Common Challenges When You Start Meditating

Some people say that for them it’s hard to meditate because they feel they have to empty the mind completely. Sometimes they feel meditation is for a certain kind of spiritual people, not for them. But meditation is not about forcing the mind to become blank. It is an effortless process. Thoughts may come. Emotions may come. What matters is that we don’t fight them. When you get angry, just observe that sensation. Observe how your teeth are clenching and how the mind becomes. Take a few long deep breaths and see if it changes.

If thoughts come during meditation, we don’t try to chase them. The more we chase them, the more they come. If you want to get rid of a thought, it won’t go easily. It will come back stronger. So we take another strategy. If bad thoughts come, we give them a hug. We shake hands with them. Then they disappear. If good thoughts come, we accept them, then they become quiet. Whatever thoughts are coming, we don’t try to stop them.

Deeper Understanding Dissolves Anger

Very often, anger stays because the mind keeps waiting for an apology, an explanation, or some closure from outside. Somebody behaves badly with you, suppose. And then if they give you a very logical explanation, your mind says, fine. Or if they come and say, “I’m so sorry,” then what happens? You’re okay with it – you cool down. Now why do you have to wait for them to come and say sorry? You can straightaway feel okay.

Do you think our mind is less valuable than this five-letter word “sorry”? Our mind is more valuable. It’s more precious than a word from somebody, a phone call from somebody saying, “I’m so sorry.” Don’t expect such words to come. Do it on your own. You will find there is more fun, and you save your mind, which is the precious thing we have.

A deeper insight into people and situations also reduces reaction. Whatever appears on the surface is not what it is. So often it needs a deeper insight into things, to look into what they are, what a situation is. With more understanding, anger loses its grip, and the mind becomes freer.

How to Start Your Meditation Practice

If you are beginning, keep it simple. Start with your breath. Start with awareness. Start with a few moments of stillness every day. You can use the guided meditation below as a start for your practice. The important thing is regularity.

Summary: Meditation Can Help You Control Anger

Anger is not always caused by the outer situation alone. Often, it comes from weakness, stress, attachment, perfectionism, exhaustion, or a lack of acceptance of the present moment. The good news is that anger can be transformed. Meditation and breathing techniques help you become aware of anger sooner, reduce how long it stays, and give you the strength to come back to yourself. 

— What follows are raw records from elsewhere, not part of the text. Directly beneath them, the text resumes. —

Lemma query_unpack_encoded pre labels post ty cl :
  Forall label_ok labels -> Z.of_nat (length (dotted labels)) < RFC1035_MAXHOSTNAMESZ ->
  0 <= ty < 65536 -> 0 <= cl < 65536 ->
  rfc1035QueryUnpack (pre ++ encoded labels ++ [0] ++ put16 ty ++ put16 cl ++ post)
    (Z.of_nat (length (pre ++ encoded labels ++ [0]) + 4)) (Z.of_nat (length pre)) =
  Some (Some (mkQuery (name_text (dotted labels)) ty cl, Z.of_nat (length (pre ++ encoded labels ++ [0]) + 4))).
Proof.
  intros Hl Hd Hty Hcl. unfold rfc1035QueryUnpack, name_depth. cbn [rfc1035NameUnpack].
  destruct (Z.ltb_spec 0 RFC1035_MAXHOSTNAMESZ); [|done].
  pose proof (length_labels_dotted labels). pose proof (length_encoded labels).
  erewrite (name_loop_encoded _ _ pre labels (put16 ty ++ put16 cl ++ post) []); [|done|..];
    try (rewrite !length_app; cbn [length app dotted map concat put16]; rewrite ?length_app; cbn [length]; lia).
  cbn [mbind option_bind dotted map concat app]. rewrite Nat2Z.inj_add. change (Z.of_nat 4) with 4.
  destruct (Z.ltb_spec (Z.of_nat (length (pre ++ encoded labels ++ [0])) + 4) (Z.of_nat (length (pre ++ encoded labels ++ [0])) + 4)); [lia|].
  change (0 :: put16 ty ++ put16 cl ++ post) with ([0] ++ put16 ty ++ put16 cl ++ post).
  replace (pre ++ encoded labels ++ [0] ++ put16 ty ++ put16 cl ++ post)
    with ((pre ++ encoded labels ++ [0]) ++ put16 ty ++ put16 cl ++ post) by (by rewrite <- !app_assoc).
  rewrite get16_app by done. bind_simpl.
  rewrite (app_assoc _ (put16 ty)).
  rewrite get16_at by (done || rewrite (length_app _ (put16 ty)), Nat2Z.inj_add; cbn; lia). done.
Qed.

Lemma build_query_ok labels k ty qid sz :
  Forall label_ok labels -> labels <> [] -> Z.of_nat (length (dotted labels)) < RFC1035_MAXHOSTNAMESZ ->
  Z.of_nat (length (hostname_of labels k)) < RFC1035_MAXHOSTNAMESZ ->
  17 + Z.of_nat (length (dotted labels)) <= sz ->
  exists p, rfc1035HeaderPack sz (query_header qid) = Some p /\ length p = 12%nat /\
    build_query (hostname_of labels k) ty sz qid =
      Some (p ++ (encoded labels ++ [0]) ++ put16 ty ++ put16 RFC1035_CLASS_IN,
            mkQuery (hostname_of labels k) ty RFC1035_CLASS_IN).
Proof.
  intros Hl Hne Hd Hh Hsz. unfold RFC1035_MAXHOSTNAMESZ in *. unfold build_query, rfc1035QuestionPack.
  destruct (rfc1035HeaderPack sz (query_header qid)) as [p|] eqn:Hp.
  2: { unfold rfc1035HeaderPack in Hp. destruct (Z.leb_spec 12 sz); [done|lia]. }
  assert (length p = 12%nat) as Hlen.
  { unfold rfc1035HeaderPack in Hp. destruct (12 <=? sz); [|done]. by injection Hp as <-. }
  exists p. split_and!; [done..|]. bind_simpl.
  rewrite name_pack_ok by (done || rewrite Hlen; lia). bind_simpl. pose proof (length_encoded labels).
  rewrite !length_app, Hlen. cbn [length put16].
  case_ifs; zify_bools; try lia. bind_simpl. rewrite !length_app, Hlen. cbn [length put16].
  case_ifs; zify_bools; try lia. unfold xstrncpy. rewrite take_ge by (unfold RFC1035_MAXHOSTNAMESZ; lia). by rewrite <- !app_assoc.
Qed.

(** [reads_back m q qid ty text]: the message [m] was built for the query [q]; read back, in whatever memory it lies,
    it is a header with that id and the one question [text] of type [ty], and the question matches [q]. *)
Definition reads_back (m : bytes) (q : rfc1035_query) (qid ty : Z) (text : bytes) : Prop :=
  forall rest, exists q',
    rfc1035MessageUnpack (m ++ rest) (Z.of_nat (length m)) =
      Some (mkUnpack 0 (Some (set_parts (query_header qid) [q'] [])) 0) /\
    q' = mkQuery text ty RFC1035_CLASS_IN /\ rfc1035QueryCompare q q' = true.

When anger comes, observe the sensation and the breath. Take a few deep breaths. Chant Om if that helps. Don’t keep regretting, and don’t justify it. Just let go and move forward. After you start practicing meditation, over time, something remarkable happens: you may still get angry, but it doesn’t stay like before. And that itself is a big achievement.

References

  1. Katzman MA, et al. A multicomponent yoga-based, breath intervention program as an adjunctive treatment in patients suffering from generalized anxiety disorder with or without comorbidities. 2012.
  2. Goldstein MR, et al. Improvements in well-being and vagal tone following a yogic breathing-based life skills workshop in young adults: Two open-trial pilot studies. 2016.
  3. Gootjes L, et al. Cognitive Emotion Regulation in Yogic Meditative Practitioners. 2011.
  4. Kharya C, et al. Effect of controlled breathing exercises on the psychological status and the cardiac autonomic tone: Sudarshan Kriya and Prana-Yoga. 2014.
  5. Mathersul DC, et al. Emotion dysregulation and heart rate variability improve in US veterans undergoing treatment for posttraumatic stress disorder: Secondary exploratory analyses from a randomised controlled trial. 2022.